Elle a commencé à travailler à l’Assedic de Bretagne en 1978. « L’école de Vertou, en Loire- Atlantique où je faisais mes études, m’a informée que l’Assedic cherchait quelqu’un pour l’agence de Brest. J’ai immédiatement sauté sur l’occasion ». Après deux années passées dans le Finistère, Marie- Annick à été mutée à Lorient. « Le travail était bébête et surtout pénible : passer aux collègues des communications, composer pour eux des numéros de téléphone toute la journée, cela ne présentait aucun intérêt ! »

Un plus. Mais très vite, la demande des usagers conjuguée à la nécessité de faire évoluer l’accueil dans les services publics ont profité à Marie- Annick.

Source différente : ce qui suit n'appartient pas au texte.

(** * poly_abri: the five-minute market session, its evaluators and its order sizing

    A shallow embedding of [src/strategy_5min.py], [dto/order_dto.py],
    [src/config.py], the import surface and the order placement of
    [src/trading_client.py], and the slugs of [src/market_lookup.py].

    - Python [int] is [Z]; Python [float] is the kernel's binary64 [float],
      so every arithmetic step rounds exactly as CPython's does.
    - Python [None] is [None]; a dict with string keys is a [gmap string _].
    - An exception is a value of [exn]; a method of the bot is a function
      from the bot (and the readings it takes from the outside: the clock,
      the quote source, the execution backend) to an outcome, the bot as
      the call left it, and the events it emitted. *)

From Stdlib Require Import ZArith Lia Floats.
From stdpp Require Import base strings gmap list pretty.

Set Warnings "-inexact-float".

Local Open Scope Z_scope.

(** ** Exceptions and outcomes *)

Inductive exn : Type :=
  | AttributeError (attr : string)
  | TypeError
  | ValueError
  | OverflowError
  | ZeroDivisionError
  | RuntimeError (msg : string)
  | KeyError (key : string)
  | ImportError (name : string)
  | ExternalError (what : string).

Inductive outcome (A : Type) : Type :=
  | Ret (a : A)
  | Raise (e : exn).
Arguments Ret {A} a.
Arguments Raise {A} e.

Global Instance outcome_ret : MRet outcome := λ A, Ret.

Global Instance outcome_bind : MBind outcome := λ A B k o,
  match o with Ret a => k a | Raise e => Raise e end.

(** ** Python's numbers *)

Module Py.

(** An integer as an unrounded binary value [z * 2^0]. *)
Definition raw (z : Z) : spec_float :=
  match z with
  | Z0 => S754_zero false
  | Zpos p => S754_finite false p 0
  | Zneg p => S754_finite true p 0
  end.

(** The binary64 value nearest to [n / d] (ties to even): what [n / d] is for
    two Python ints, and what a decimal literal with numerator [n] over a
    power of ten [d] parses to. *)
Definition nearest (n d : Z) : float :=
  SF2Prim (SFdiv prec emax (raw n) (raw d)).

(** [float(z)] *)
Definition of_int (z : Z) : float := nearest z 1.

(** [c * x] as an exact fraction [(n, d)], [d > 0]; [None] for an infinity
    or a NaN. *)
Definition scaled (c : Z) (x : float) : option (Z * Z) :=
  match Prim2SF x with
  | S754_zero _ => Some (0, 1)
  | S754_finite s m e =>
      let n := c * (if s then Zneg m else Zpos m) in
      Some (if e <? 0 then (n, 2 ^ (- e)) else (n * 2 ^ e, 1))
  | S754_infinity _ | S754_nan => None
  end.

(** The integer nearest to [n / d], ties to the even one ([d > 0]). *)
Definition round_half_even (n d : Z) : Z :=
  let q := n / d in
  match 2 * (n mod d) ?= d with
  | Lt => q
  | Gt => q + 1
  | Eq => if Z.even q then q else q + 1
  end.

(** [round(x)]: an int. *)
Definition round (x : float) : outcome Z :=
  match scaled 1 x with
  | Some (n, d) => Ret (round_half_even n d)
  | None => Raise (if PrimFloat.is_nan x then ValueError else OverflowError)
  end.

(** [round(x, 2)]: the decimal with two places nearest to the exact value
    of [x], converted back to binary64. *)
Definition round2 (x : float) : float :=
  match scaled 100 x with
  | Some (n, d) =>
      let k := round_half_even n d in
      if k =? 0 then (x * 0)%float (* a zero that keeps the sign of [x] *)
      else nearest k 100
  | None => x
  end.

(** [math.ceil(x)]: an int. *)
Definition ceil (x : float) : outcome Z :=
  match scaled 1 x with
  | Some (n, d) => Ret (- ((- n) / d))
  | None => Raise (if PrimFloat.is_nan x then ValueError else OverflowError)
  end.

(** [a / b] on floats. *)
Definition fdiv (a b : float) : outcome float :=
  if PrimFloat.eqb b 0 then Raise ZeroDivisionError else Ret (a / b)%float.

(** [a / b] on ints. *)
Definition idiv (a b : Z) : outcome float :=
  if b =? 0 then Raise ZeroDivisionError else Ret (nearest a b).

(** [s.isascii()], for a text given by the bytes of its UTF-8 form: every
    character is below 128. *)
Fixpoint isascii (s : string) : bool :=
  match s with
  | EmptyString => true
  | String c s' => (Ascii.N_of_ascii c <? 128)%N && isascii s'
  end.

End Py.

(** ** Values held in dicts and in attributes set at run time *)

Inductive pyval : Type :=
  | VNone
  | VStr (s : string)
  | VInt (z : Z)
  | VFloat (x : float).

(** ** src/config.py *)

Module Config.

(** The process environment as [os.getenv] sees it once [load_dotenv] ran;
    numeric variables are given with the value [float(...)] or [int(...)]
    reads from them. *)
Record Environ : Type := {
  getenv : string → option string;
  getenv_float : string → option float;
  getenv_int : string → option Z;
}.

Definition lower_ascii (c : Ascii.ascii) : Ascii.ascii :=
  let n := Ascii.N_of_ascii c in
  if ((65 <=? n) && (n <=? 90))%N then Ascii.ascii_of_N (n + 32) else c.

Fixpoint lower (s : string) : string :=
  match s with
  | EmptyString => EmptyString
  | String c s' => String (lower_ascii c) (lower s')
  end.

Un programme de formation interne a été proposé à l’ensemble des agents. « J’étais contente d’envisager éventuellement un plus dans mon travail au quotidien ». Elle renseignait les usagers qui téléphonaient sur la réglementation applicable aux allocations versées par les Assedic.

L’informatique change la vie. Mais Marie- Annick ne pouvait accéder à aucun dossier d’allocataire, à aucune note de service etc. « Je travaillais avec une tablette Braille. Je devais demander aux collègues de me lire les notes administratives, les documents syndicaux… ». Dès qu’elle a entendu parler de l’accès désormais possible de l’informatique aux aveugles, elle a demandé à son employeur de l’équiper. « J’ai dû beaucoup insister et même harceler ! ». Il faut dire que peu de collègues croyaient que Marie- Annick était capable de faire autre chose que du standard. « Ils pensaient impossible qu’un non- voyant puisse accéder à l’information via un ordinateur. J’ai eu l’impression que les cadres étaient beaucoup plus ouverts à cette perspective ». Grâce à son matériel, elle peut accéder à toute l’information disponible sur le réseau interne de l’Assedic grâce à un terminal connecté au réseau, un scanner et surtout d’un visiobraille (appareil portable constitué d’une plage tactile braille de 40 caractères et d’une possibilité de stockage de données grâce à une petite mémoire interne ; relié à un PC, il restitue sur la plage tactile toutes les informations visibles à l’écran). « C’était fantastique pour moi. Enfin, je pouvais suivre l’évolution d’une demande d’indemnisation, répondre très précisément à un usager sur sa situation personnelle. Je pouvais même espérer prétendre à d’autres tâches. J’ai même envisagé demander à mon employeur de présenter les dossiers devant les commissions d’attribution ».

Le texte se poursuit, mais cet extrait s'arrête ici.